Beginning his review, Buddy TV's Oscar Dahl declared Andy was "one of the most devastatingly annoying characters on television". Dahl liked Dwight's scenes at Staples, and wrote that series was becoming "more and more difficult to write about. It's really funny. Consistently funny. Great episodes, week after week, breed little in the way of discussion [...] We have to appreciate greatness while it's here. The Office is in the midst of a historic run of consistently great episodes. Bask in it." AOL TV writer Michael Sciannamea agreed with Dahl's initial assessment of Andy, and called him the "most obnoxious sitcom character in the last few years". Sciannamea enjoyed seeing more of Angela's and Michael's personalities, and believed Andy was a "short-timer" to the series.

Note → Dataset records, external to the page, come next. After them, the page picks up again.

Definition switchSession (data : value) : M WalletConnectSession.t :=
  s ← getProp data "session";
  let id := session_id s in
  found ← read (fun st => DaemonState.sessions st !! id);
  (* [!id || !this.sessions.has(id)], then [this.sessions.get(id)!] *)
  match found with
  | None => mthrow "session must reference an existing session id."
  | Some existing =>
  if JS.is_empty id
  then mthrow "session must reference an existing session id."
  else
  let nextAddress :=
    if truthy (prop data "address") then normalizeAddress (prop data "address")
    else WalletConnectSession.address existing in
  let nextNetwork :=
    if truthy (prop data "network") then JS.trim (ToString (prop data "network"))
    else WalletConnectSession.network existing in
  if truthy (prop data "address") && negb (isValidAddress nextAddress)
  then mthrow "address must be a valid hex string."
  else
  known ← read (fun this => isKnownNetwork this nextNetwork);
  if truthy (prop data "network") && negb known
  then mthrow ("Unknown network " +:+ nextNetwork +:+ ".")
  else
  let updated :=
    WalletConnectSession.mk
      (WalletConnectSession.id existing) nextAddress nextNetwork
      (WalletConnectSession.uri existing) (WalletConnectSession.status existing)
      (WalletConnectSession.connectedAt existing) in
  sessions_set id updated;;
  mret updated
  end.

Definition disconnectSession (data : value) : M WalletConnectSession.t :=
  s ← getProp data "session";
  let id := session_id s in
  found ← read (fun st => DaemonState.sessions st !! id);
  (* [!id || !this.sessions.has(id)], then [this.sessions.get(id)!] *)
  match found with
  | None => mthrow "session must reference an existing session id."
  | Some existing =>
  if JS.is_empty id
  then mthrow "session must reference an existing session id."
  else
  let updated :=
    WalletConnectSession.mk
      (WalletConnectSession.id existing) (WalletConnectSession.address existing)
      (WalletConnectSession.network existing) (WalletConnectSession.uri existing)
      DISCONNECTED (WalletConnectSession.connectedAt existing) in
  sessions_set id updated;;
  mret updated
  end.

Entertainment Weekly contributor Abby West praised Angela Kinsey's performance, noting that she "brought wonderful contradictions to her prickly office priss". West also enjoyed the love triangle for being "so skillfully kept as the subplot it should be. It is as much due to the light touches of the three actors as to the writers... It's refreshing that Jim and Karen have mostly been so mature and honest, but that's a sure sign that the relationship will devolve, because the setup for the success for most long-term TV romances requires miscommunication and no confrontation." In his review of the third season, Travis Fickett of IGN highlighted a scene of the episode; he commented, "Watching Andy slowly meltdown when he can't find his cell phone is one of the better moments of the season."